_Data provided_
(* ===== verification/ShardPart.v ===== *)
(** * A controller that is cut off (partitionCtrler of shardkv1/test.go)

    A goroutine joins and leaves groups with a controller of its own.  The tester shuts a
    group of servers down, so that this controller gets stuck in a change, cuts its client
    off, starts the group again, and makes a second controller, whose InitController must
    finish the change.  Then the tester compares the configuration with the variables
    [ngid] and [state] of the goroutine, removes the group if it has joined, and may connect
    the first controller again.

    The controllers are the student's; shardctrler.go and the comments of the test say what
    they do.  Query returns the current configuration, [held].  ChangeConfigTo of the
    configuration that follows it records the change, [begun], and later completes it;
    of any other configuration it has no effect, because the controller is superseded.
    InitController completes a recorded change.  A controller whose client is cut off does
    not come back from its calls.

    The goroutine and the tester are a step relation.  How long the tester sleeps before it
    cuts the client off decides what the goroutine is doing then: the parameter
    [cut_when]. *)

From S2P Require Import Prelude ShardCfg LabRpc Group GroupStart Clnts Annotation Config ConfigInv ConfigReach ShardTest.
Import ShardCfg Config ConfigReach ShardTest.

Module ShardPart.

Definition JOIN : Z := 1.
Definition LEAVE : Z := 2.

(** The goroutine: not started; about to draw a group number; with a number; with
    [state = JOIN]; with the group started; in ChangeConfigTo of a join or a leave; after
    it; after joinGroups; knowing that the group is a member; with [state = LEAVE]; knowing
    that the group has left; returned; or stopped by log.Fatalf. *)
Inductive gpc :=
| Unborn | New | Numbered | Joining | Started | Changing (leaving : bool) (c : ShardConfig) | Changed (leaving : bool)
| Joined | Member | Leaving | Gone | Returned | Fatal.

(** The tester: at the start; with a controller; asleep twice; with the first controller cut
    off; the group up again; a second controller; after InitController; with a
    configuration from Query, whose number is right; after the checks; in leaveGroups of a
    group, twice; before connecting the first client again; at the reads; deleting the two
    clients; and at the end. *)
Inductive tpc :=
| Begin | WithCtrler | Running | Down | Cut | Up | WithCtrler0 | Recovered | Queried (c : ShardConfig)
| Numbers (c : ShardConfig) | Right (present : bool) | Left (g : Z) | Exiting (g : Z) | Healing | Reading | Deleting | Deleting0
| Passed | Failed.

Record state := MkState {
  cfg : Config;
  next : Z;                       (** ts.ngid *)
  held : ShardConfig; begun : option ShardConfig;
  ngid : Z; statev : Z; num : Z;  (** the variables ngid, state and num *)
  clnt : option nat; clnt0 : option nat;
  conn : bool;                    (** whether [clnt] is connected *)
  go : gpc; tester : tpc }.
Implicit Types st : state.

Definition at_go (p : gpc) st : state :=
  MkState (cfg st) (next st) (held st) (begun st) (ngid st) (statev st) (num st) (clnt st) (clnt0 st) (conn st) p (tester st).
Definition at_tester (p : tpc) st : state :=
  MkState (cfg st) (next st) (held st) (begun st) (ngid st) (statev st) (num st) (clnt st) (clnt0 st) (conn st) (go st) p.
Definition reconf (c : Config) st : state :=
  MkState c (next st) (held st) (begun st) (ngid st) (statev st) (num st) (clnt st) (clnt0 st) (conn st) (go st) (tester st).
Definition set_held (c : ShardConfig) (b : option ShardConfig) st : state :=
  MkState (cfg st) (next st) c b (ngid st) (statev st) (num st) (clnt st) (clnt0 st) (conn st) (go st) (tester st).
Definition set_state (v : Z) st : state :=
  MkState (cfg st) (next st) (held st) (begun st) (ngid st) v (num st) (clnt st) (clnt0 st) (conn st) (go st) (tester st).
Definition set_num (v : Z) st : state :=
  MkState (cfg st) (next st) (held st) (begun st) (ngid st) (statev st) v (clnt st) (clnt0 st) (conn st) (go st) (tester st).
Definition set_conn (b : bool) st : state :=
  MkState (cfg st) (next st) (held st) (begun st) (ngid st) (statev st) (num st) (clnt st) (clnt0 st) b (go st) (tester st).
(** [ngid = ts.newGid()] *)
Definition newGid st : state :=
  MkState (cfg st) (next st + 1) (held st) (begun st) (next st) (statev st) (num st) (clnt st) (clnt0 st) (conn st) (go st) (tester st).
Definition set_clnt (p : nat) st : state :=
  MkState (cfg st) (next st) (held st) (begun st) (ngid st) (statev st) (num st) (Some p) (clnt0 st) true (go st) (tester st).
Definition set_clnt0 (p : nat) st : state :=
  MkState (cfg st) (next st) (held st) (begun st) (ngid st) (statev st) (num st) (clnt st) (Some p) (conn st) (go st) (tester st).

(** Does [c] follow the current configuration? *)
Definition follows st (c : ShardConfig) : Prop := Num c = i64 (Num (held st) + 1).

Section part.
Context (rand : nat → string) (ev : Group.env) (down : Z) (partition : bool) (cut_when : state → Prop).

Inductive goroutine st : state → Prop :=
| g_new : go st = New → goroutine st (at_go Numbered (newGid st))
| g_join_state : go st = Numbered → goroutine st (at_go Joining (set_state JOIN st))
| g_start c : go st = Joining → MakeGroupStart rand ev (ngid st) NSRV (cfg st) = Ret c →
    goroutine st (at_go Started (reconf c st))
| g_join srvs c : go st = Started → conn st = true → SrvNames (ngid st) (cfg st) = Ret srvs →
    JoinBalance [(ngid st, srvs)] (Copy (held st)) = Ret (c, true) → goroutine st (at_go (Changing false c) st)
| g_nojoin srvs c : go st = Started → conn st = true → SrvNames (ngid st) (cfg st) = Ret srvs →
    JoinBalance [(ngid st, srvs)] (Copy (held st)) = Ret (c, false) → goroutine st (at_go Fatal st)
| g_begin l c : go st = Changing l c → conn st = true → begun st = None → follows st c →
    goroutine st (set_held (held st) (Some c) st)
| g_complete l c : go st = Changing l c → conn st = true → begun st = Some c →
    goroutine st (at_go (Changed l) (set_held c None st))
| g_superseded l c : go st = Changing l c → conn st = true → begun st = None → ¬ follows st c →
    goroutine st (at_go (Changed l) st)
| g_checked : go st = Changed false → conn st = true → goroutine st (at_go Joined st)
| g_member : go st = Joined → conn st = true →
    goroutine st (at_go (if IsMember (ngid st) (held st) then Member else Returned) st)
| g_leave_state : go st = Member → goroutine st (at_go Leaving (set_state LEAVE st))
| g_leave c : go st = Leaving → conn st = true → LeaveBalance [ngid st] (Copy (held st)) = Ret (c, true) →
    goroutine st (at_go (Changing true c) st)
| g_noleave c : go st = Leaving → conn st = true → LeaveBalance [ngid st] (Copy (held st)) = Ret (c, false) →
    goroutine st (at_go Fatal st)
| g_left : go st = Changed true → conn st = true →
    goroutine st (at_go (if IsMember (ngid st) (held st) then New else Gone) st)
| g_exit c : go st = Gone → ExitGroup ev (ngid st) (cfg st) = Ret c → goroutine st (at_go New (reconf c st)).

(** A method of one of the two clients of the test. *)
Definition clnt_run (o : nat → op) (p : option nat) st (c : Config) : Prop :=
  ∃ q, p = Some q ∧ run rand ev (o q) (cfg st) = Ret c.

Inductive tester_step st : state → Prop :=
| t_ctrler p c : tester st = Begin → ConfigInv.client p (cfg st) = None → makeShardCtrler p (cfg st) = Ret c →
    tester_step st (at_tester WithCtrler (set_clnt p (reconf c st)))
| t_spawn : tester st = WithCtrler → tester_step st (at_tester Running (at_go New (set_num (Num (held st)) st)))
| t_shutdown c : tester st = Running → on_group down (Group.Shutdown ev) (cfg st) = Ret c →
    tester_step st (at_tester Down (reconf c st))
| t_cut c : tester st = Down → cut_when st → clnt_run OClntDisconnectAll (clnt st) st c →
    tester_step st (at_tester Cut (set_conn false (reconf c st)))
| t_start c : tester st = Cut → on_group down (Group.StartServers rand ev) (cfg st) = Ret c →
    tester_step st (at_tester Up (reconf c st))
| t_ctrler0 p c : tester st = Up → ConfigInv.client p (cfg st) = None → makeShardCtrler p (cfg st) = Ret c →
    tester_step st (at_tester WithCtrler0 (set_clnt0 p (reconf c st)))
| t_recover : tester st = WithCtrler0 →
    tester_step st (at_tester Recovered (set_held (default (held st) (begun st)) None st))
| t_query : tester st = Recovered → tester_step st (at_tester (Queried (held st)) st)
| t_number c : tester st = Queried c →
    tester_step st (at_tester (if bool_decide (Num c <= num st) then Failed else Numbers c) st)
| t_present c present : tester st = Numbers c → present = IsMember (ngid st) c →
    tester_step st (at_tester (if (bool_decide (statev st = JOIN) && negb present) || (bool_decide (statev st = LEAVE) && present)
                               then Failed else Right present) st)
| t_nothing present : tester st = Right present → bool_decide (statev st = JOIN) && present = false →
    tester_step st (at_tester Healing st)
| t_leave present c : tester st = Right present → bool_decide (statev st = JOIN) && present = true →
    LeaveBalance [ngid st] (Copy (held st)) = Ret (c, true) →
    tester_step st (at_tester (Left (ngid st)) (set_held c (begun st) st))
| t_noleave present c : tester st = Right present → bool_decide (statev st = JOIN) && present = true →
    LeaveBalance [ngid st] (Copy (held st)) = Ret (c, false) → tester_step st (at_tester Failed st)
| t_left g : tester st = Left g →
    tester_step st (at_tester (if IsMember g (held st) then Healing else Exiting g) st)
| t_exit g c : tester st = Exiting g → ExitGroup ev g (cfg st) = Ret c → tester_step st (at_tester Healing (reconf c st))
| t_heal c : tester st = Healing → partition = true → clnt_run OClntConnectAll (clnt st) st c →
    tester_step st (at_tester Reading (set_conn true (reconf c st)))
| t_noheal : tester st = Healing → partition = false → tester_step st (at_tester Reading st)
| t_read : tester st = Reading → tester_step st (at_tester Deleting st)
| t_delete c : tester st = Deleting → clnt_run ODeleteClient (clnt st) st c →
    tester_step st (at_tester Deleting0 (set_conn false (reconf c st)))
| t_delete0 c : tester st = Deleting0 → clnt_run ODeleteClient (clnt0 st) st c →
    tester_step st (at_tester Passed (reconf c st)).

(** Meanwhile clients make ends, come and go; only the tester deletes its two clients. *)
Inductive step st : state → Prop :=
| s_goroutine st' : goroutine st st' → step st st'
| s_tester st' : tester_step st st' → step st st'
| s_client o c : client_op o = true → valid o (cfg st) → run rand ev o (cfg st) = Ret c →
    (∀ p, clnt st = Some p ∨ clnt0 st = Some p → o ≠ ODeleteClient p) → step st (reconf c st).

Definition start (c : Config) (g : Z) (h : ShardConfig) : state :=
  MkState c g h None 0 0 0 None None false Unborn Begin.
End part.

(** The goroutine is in the middle of a change. *)
Definition in_change st : Prop := ∃ l c, go st = Changing l c ∧ begun st = Some c ∧ num st < Num c.
End ShardPart.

_Activity_
Go through the material above and output exactly the lines from the one containing "Definition set_held (c" through the one containing "goroutine st (at_go Started".

_Result of the exercise_
Definition set_held (c : ShardConfig) (b : option ShardConfig) st : state :=
  MkState (cfg st) (next st) c b (ngid st) (statev st) (num st) (clnt st) (clnt0 st) (conn st) (go st) (tester st).
Definition set_state (v : Z) st : state :=
  MkState (cfg st) (next st) (held st) (begun st) (ngid st) v (num st) (clnt st) (clnt0 st) (conn st) (go st) (tester st).
Definition set_num (v : Z) st : state :=
  MkState (cfg st) (next st) (held st) (begun st) (ngid st) (statev st) v (clnt st) (clnt0 st) (conn st) (go st) (tester st).
Definition set_conn (b : bool) st : state :=
  MkState (cfg st) (next st) (held st) (begun st) (ngid st) (statev st) (num st) (clnt st) (clnt0 st) b (go st) (tester st).
(** [ngid = ts.newGid()] *)
Definition newGid st : state :=
  MkState (cfg st) (next st + 1) (held st) (begun st) (next st) (statev st) (num st) (clnt st) (clnt0 st) (conn st) (go st) (tester st).
Definition set_clnt (p : nat) st : state :=
  MkState (cfg st) (next st) (held st) (begun st) (ngid st) (statev st) (num st) (Some p) (clnt0 st) true (go st) (tester st).
Definition set_clnt0 (p : nat) st : state :=
  MkState (cfg st) (next st) (held st) (begun st) (ngid st) (statev st) (num st) (clnt st) (Some p) (conn st) (go st) (tester st).

(** Does [c] follow the current configuration? *)
Definition follows st (c : ShardConfig) : Prop := Num c = i64 (Num (held st) + 1).

Section part.
Context (rand : nat → string) (ev : Group.env) (down : Z) (partition : bool) (cut_when : state → Prop).

Inductive goroutine st : state → Prop :=
| g_new : go st = New → goroutine st (at_go Numbered (newGid st))
| g_join_state : go st = Numbered → goroutine st (at_go Joining (set_state JOIN st))
| g_start c : go st = Joining → MakeGroupStart rand ev (ngid st) NSRV (cfg st) = Ret c →
    goroutine st (at_go Started (reconf c st))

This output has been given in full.